It was vaccination time at Ethel Brown’s long-term care home in the Bronx. Again. Ms. Brown, 95, had already gotten four Covid shots, and while she was happy to submit to a fifth, this latest booster prompted a few questions.

“Why are we getting another one?” Ms. Brown asked, as she and other residents waited for their shots on Wednesday. “Will this be the last booster shot?”

With a jumble of confusion, eagerness and vaccine fatigue, America embarked in earnest last week on a sprawling new campaign to get Omicron-specific boosters into the arms of a pandemic-weary country.

The new boosters are one of the last remaining weapons in America’s arsenal against the coronavirus, now that the country has scrapped most requirements to mask, quarantine or distance as the smoldering pandemic has faded into the background for many.
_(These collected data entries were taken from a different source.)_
(** C7. [setup] infers the cell dimensions exactly when none are stored
    and the dimension is positive, and then validates.  On an evaluator
    that stores none, with a positive dimension, it returns: it has sampled
    [PROJECTION_EXTENTS_SAMPLES] states and leaves one cell dimension per
    axis, the inferred width.  On every other evaluator it samples nothing
    and changes nothing, and returns or throws as [checkCellDimensions]
    does.  Once [setup] or [setCellDimensions] has returned, a further
    [setup] returns too, samples nothing, warns about nothing and leaves
    the stored vector as it is; so does a [setup] after any
    [setCellDimensions] with a vector that is not empty, whether that call
    returned or threw. *)
Theorem setup_idempotent (w : World F) :
  conforming P ->
  setup magic P w
  = checkCellDimensions P
      (if (length (cellDimensions_ w) =? 0) && (0 <? getDimension P)
       then snd (inferCellDimensions magic P w) else w)
  /\ (cellDimensions_ w = [] -> 0 < getDimension P ->
      exists w',
        setup magic P w = (Ok tt, w')
        /\ sampled w' = PROJECTION_EXTENTS_SAMPLES magic + sampled w
        /\ length (cellDimensions_ w') = getDimension P
        /\ forall j, j < getDimension P ->
             nth_error (cellDimensions_ w') j
             = Some (cell_width (extent_width magic P j (sampled w))))
  /\ (cellDimensions_ w <> [] \/ getDimension P = 0 ->
      setup magic P w = checkCellDimensions P w
      /\ snd (setup magic P w) = w)
  /\ (forall w', setup magic P w = (Ok tt, w') -> setup magic P w' = (Ok tt, w'))
  /\ (forall v w', setCellDimensions P v w = (Ok tt, w') ->
                  setup magic P w' = (Ok tt, w'))
  /\ (forall v, v <> [] ->
                snd (setup magic P (snd (setCellDimensions P v w)))
                = snd (setCellDimensions P v w)).
Proof.
  intros HP. split; [|split; [|split; [|split; [|split]]]].
  - rewrite setup_run by assumption.
    destruct ((length (cellDimensions_ w) =? 0) && (0 <? getDimension P)) eqn:E; auto.
    apply andb_true_iff in E as [_ E]. apply Nat.ltb_lt in E.
    now rewrite inferCellDimensions_run.
  - intros Hw Hd. exists (inferred magic P w).
    rewrite setup_run, Hw by assumption. cbn [length Nat.eqb andb].
    replace (0 <? getDimension P) with true by (symmetry; now apply Nat.ltb_lt).
    rewrite checkCellDimensions_run, inferred_length, Nat.eqb_refl.
    replace (getDimension P =? 0) with false by (symmetry; apply Nat.eqb_neq; lia).
    split; [reflexivity|]. split; [reflexivity|]. split; [reflexivity|].
    intros j Hj. now apply inferred_cell.
  - intros Hw. rewrite setup_run by assumption.
    replace ((length (cellDimensions_ w) =? 0) && (0 <? getDimension P)) with false.
    + split; [reflexivity|]. now rewrite checkCellDimensions_run.
    + symmetry. apply andb_false_iff. destruct Hw as [Hw|Hw].
      * left. apply Nat.eqb_neq. destruct (cellDimensions_ w); [contradiction|discriminate].
      * right. apply Nat.ltb_ge. lia.
  - intros w' H. rewrite setup_run in H by assumption.
    apply checkCellDimensions_ok in H as (-> & Hd & Hl).
    now apply setup_configured.
  - intros v w' H. rewrite setCellDimensions_run in H.
    apply checkCellDimensions_ok in H as (-> & Hd & Hl).
    now apply setup_configured.
  - intros v Hv. rewrite setCellDimensions_run, checkCellDimensions_run. cbn [snd].
    rewrite setup_run by assumption. cbn [cellDimensions_].
    destruct v as [|x v]; [contradiction|]. cbn [length Nat.eqb andb].
    now rewrite checkCellDimensions_run.
Qed.

Lemma failed_Throw {A : Type} (e : Exception) : failed (@Throw A e).
Proof. now exists e. Qed.

Lemma not_failed_Ok {A : Type} (a : A) : ~ failed (Ok a).
Proof. intros [e H]; discriminate. Qed.

Lemma checkCellDimensions_failed (w : World F) :
  failed (fst (checkCellDimensions P w))
  <-> getDimension P = 0 \/ length (cellDimensions_ w) <> getDimension P.
Proof.
  rewrite checkCellDimensions_run; cbn [fst].
  destruct (getDimension P =? 0) eqn:E0.
  - apply Nat.eqb_eq in E0. split; auto using failed_Throw.
  - apply Nat.eqb_neq in E0.
    destruct (length (cellDimensions_ w) =? getDimension P) eqn:E1.
    + apply Nat.eqb_eq in E1. split.
      * intros H. now apply not_failed_Ok in H.
      * intros [H|H]; contradiction.
    + apply Nat.eqb_neq in E1. split; auto using failed_Throw.
Qed.

(** C8. [checkCellDimensions] throws exactly when the dimension is zero
    (InvalidDimension) or the stored vector has another length than the
    dimension (CellDimensionMismatch), and so do [setCellDimensions], for
    the vector it is given, and [setup], for the vector it leaves (which
    is the vector it finds unless that one is empty); in particular
    [setCellDimensions] with a vector of another length than the dimension
    always throws. *)
Theorem checkCellDimensions_throws (w : World F) (v : list F) :
  conforming P ->
  (fst (checkCellDimensions P w) = Throw InvalidDimension <-> getDimension P = 0)
  /\ (fst (checkCellDimensions P w) = Throw CellDimensionMismatch
      <-> getDimension P <> 0 /\ length (cellDimensions_ w) <> getDimension P)
  /\ (failed (fst (checkCellDimensions P w))
      <-> getDimension P = 0 \/ length (cellDimensions_ w) <> getDimension P)
  /\ (failed (fst (setCellDimensions P v w))
      <-> getDimension P = 0 \/ length v <> getDimension P)
  /\ (failed (fst (setup magic P w))
      <-> getDimension P = 0
         \/ length (cellDimensions_ (snd (setup magic P w))) <> getDimension P)
  /\ (failed (fst (setup magic P w))
      <-> getDimension P = 0
         \/ (length (cellDimensions_ w) <> 0
             /\ length (cellDimensions_ w) <> getDimension P))
  /\ (length v <> getDimension P -> failed (fst (setCellDimensions P v w))).
Proof.
  intros HP.
  assert (Hset : failed (fst (setCellDimensions P v w))
                 <-> getDimension P = 0 \/ length v <> getDimension P).
  { rewrite setCellDimensions_run.
    exact (checkCellDimensions_failed
             {| cellDimensions_ := v; sampled := sampled w; console := console w |}). }
  split; [|split; [|split; [|split; [|split; [|split]]]]].
  - rewrite checkCellDimensions_run; cbn [fst].
    destruct (getDimension P =? 0) eqn:E0.
    + apply Nat.eqb_eq in E0. tauto.
    + apply Nat.eqb_neq in E0.
      destruct (length (cellDimensions_ w) =? getDimension P);
        split; intros H; (discriminate || contradiction).
  - rewrite checkCellDimensions_run; cbn [fst].
    destruct (getDimension P =? 0) eqn:E0.
    + apply Nat.eqb_eq in E0. split; [discriminate | tauto].
    + apply Nat.eqb_neq in E0.
      destruct (length (cellDimensions_ w) =? getDimension P) eqn:E1.
      * apply Nat.eqb_eq in E1. split; [discriminate | tauto].
      * apply Nat.eqb_neq in E1. tauto.
  - apply checkCellDimensions_failed.
  - exact Hset.
  - rewrite setup_run by assumption.
    match goal with |- context [checkCellDimensions P ?x] => set (w1 := x) end.
    rewrite (checkCellDimensions_run w1) at 2; cbn [snd].
    apply checkCellDimensions_failed.
  - rewrite setup_run by assumption.
    destruct ((length (cellDimensions_ w) =? 0) && (0 <? getDimension P)) eqn:E.
    + apply andb_true_iff in E as [E0 Ed].
      apply Nat.eqb_eq in E0. apply Nat.ltb_lt in Ed.
      rewrite checkCellDimensions_failed, inferred_length. lia.
    + rewrite checkCellDimensions_failed.
      apply andb_false_iff in E as [E|E];
        [apply Nat.eqb_neq in E | apply Nat.ltb_ge in E]; lia.
  - intros H. apply Hset. now right.
Qed.

(** C10. [setCellDimensions] stores the vector before it validates: the
    stored vector is the supplied one whatever the outcome, also when the
    call throws because the dimension is zero or the length differs. *)
Theorem setCellDimensions_stores_first (v : list F) (w : World F) :
  cellDimensions_ (snd (setCellDimensions P v w)) = v
  /\ (getDimension P = 0 \/ length v <> getDimension P ->
      failed (fst (setCellDimensions P v w))
      /\ cellDimensions_ (snd (setCellDimensions P v w)) = v).
Proof.
  assert (H : cellDimensions_ (snd (setCellDimensions P v w)) = v)
    by (rewrite setCellDimensions_run, checkCellDimensions_run; reflexivity).
  split; auto. intros Hbad. split; auto.
  rewrite setCellDimensions_run. now apply checkCellDimensions_failed.
Qed.

End EvaluatorTheorems.

(* ================================================================== *)
(** * binary64 facts *)
(* ================================================================== *)

Section FloatFacts.
Local Open Scope float_scope.

Lemma Prim2SF_infinity : Prim2SF infinity = S754_infinity false.
Proof. reflexivity. Qed.
(* ===== verification/Token.v ===== *)
(** [crates/heptabao-token]: the opaque-token lifecycle.

    [TokenStore] is the state; [issue], [renew], [revoke] and [revoke_entity]
    are its mutating calls and [validate] the check every request starts with.
    [TokenOp] and [token_exec] make the API a state machine, so that lifecycle
    theorems range over arbitrary sequences of calls. *)
From Stdlib Require Import NArith.
From S2P Require Import Prelude Str Domain.

(** [struct TokenId(Id)]: a newtype without checks of its own. *)
Notation TokenId := Id.

Inductive TokenError : Type :=
| InvalidTtl | DuplicateToken | MissingToken | Revoked | Expired | NotRenewable.

#[export] Instance TokenError_eq_dec : EqDecision TokenError.
Proof. solve_decision. Defined.

Module TokenView.
Record t := mk {
  entity_id : Id;
  policy_ids : gset Id;
  issued_at : Tick;
  expires_at : Tick;
  renewable : bool;
  generation : N;
}.
End TokenView.
Notation TokenView := TokenView.t.

Module TokenRecord.
Record t := mk {
  entity_id : Id;
  policy_ids : gset Id;
  issued_at : Tick;
  expires_at : Tick;
  renewable : bool;
  revoked_at : option Tick;
  generation : N;
}.

Definition view (self : t) : TokenView :=
  TokenView.mk (entity_id self) (policy_ids self) (issued_at self) (expires_at self)
    (renewable self) (generation self).

(** [record.revoked_at = Some(now); record.generation += 1 (saturating)]. *)
Definition set_revoked (now : Tick) (self : t) : t :=
  mk (entity_id self) (policy_ids self) (issued_at self) (expires_at self)
    (renewable self) (Some now) (saturating_add (generation self) 1).

(** [record.expires_at = e; record.generation += 1 (saturating)]. *)
Definition set_expires (e : Tick) (self : t) : t :=
  mk (entity_id self) (policy_ids self) (issued_at self) e
    (renewable self) (revoked_at self) (saturating_add (generation self) 1).
End TokenRecord.
Notation TokenRecord := TokenRecord.t.

Module TokenStore.

Record t := mk { tokens : gmap TokenId TokenRecord }.

Definition default : t := mk ∅.

Definition issue (token_id : TokenId) (entity_id : Id) (policy_ids : gset Id)
    (issued_at : Tick) (ttl : N) (renewable : bool) : M t TokenError TokenView := λ self,
  if (ttl =? 0)%N then (self, Err InvalidTtl)
  else match tokens self !! token_id with
  | Some _ => (self, Err DuplicateToken)
  | None =>
      match Tick.checked_add issued_at ttl with
      | Err _ => (self, Err InvalidTtl)
      | Ok expires_at =>
          let record := TokenRecord.mk entity_id policy_ids issued_at expires_at
                          renewable None 1 in
          (mk (<[token_id := record]> (tokens self)), Ok (TokenRecord.view record))
      end
  end.

Definition validate (self : t) (token_id : TokenId) (now : Tick) : Result TokenView TokenError :=
  let? record := ok_or (tokens self !! token_id) MissingToken in
  if bool_decide (is_Some (TokenRecord.revoked_at record)) then Err Revoked
  else if (TokenRecord.expires_at record <=? now)%N then Err Expired
  else Ok (TokenRecord.view record).

Definition renew (token_id : TokenId) (now : Tick) (ttl : N) : M t TokenError TokenView := λ self,
  if (ttl =? 0)%N then (self, Err InvalidTtl)
  else match tokens self !! token_id with
  | None => (self, Err MissingToken)
  | Some record =>
      if bool_decide (is_Some (TokenRecord.revoked_at record)) then (self, Err Revoked)
      else if (TokenRecord.expires_at record <=? now)%N then (self, Err Expired)
      else if negb (TokenRecord.renewable record) then (self, Err NotRenewable)
      else match Tick.checked_add now ttl with
           | Err _ => (self, Err InvalidTtl)
           | Ok e =>
               let record' := TokenRecord.set_expires e record in
               (mk (<[token_id := record']> (tokens self)), Ok (TokenRecord.view record'))
           end
  end.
The push for a new vaccine — barely noticed so far by some people — will test how the country responds at a time when the sense of crisis over Covid has abated.

Millions of doses of boosters targeting the hyper-contagious Omicron variant arrived with little ceremony at pharmacies, nursing homes and clinics across the country, ready to be administered in what health officials now expect to become a yearly inoculation ritual akin to a flu shot.

Early numbers from states and several cities showed what health officials described as a robust early response in a moment when vaccine rates have stagnated. California administered about 397,000 doses. About 116,000 people in Texas got the new booster in a span of a few days. Illinois administered at least 137,900 shots.

The rollout felt methodical but muted compared with the frenzied urgency of earlier waves of vaccinations, when thousands of people jockeyed outside stadiums for scarce doses and politicians got their shots on live television. It was a picture that came into focus in interviews with more than 50 health officials and Americans getting (or refusing) the booster across five states.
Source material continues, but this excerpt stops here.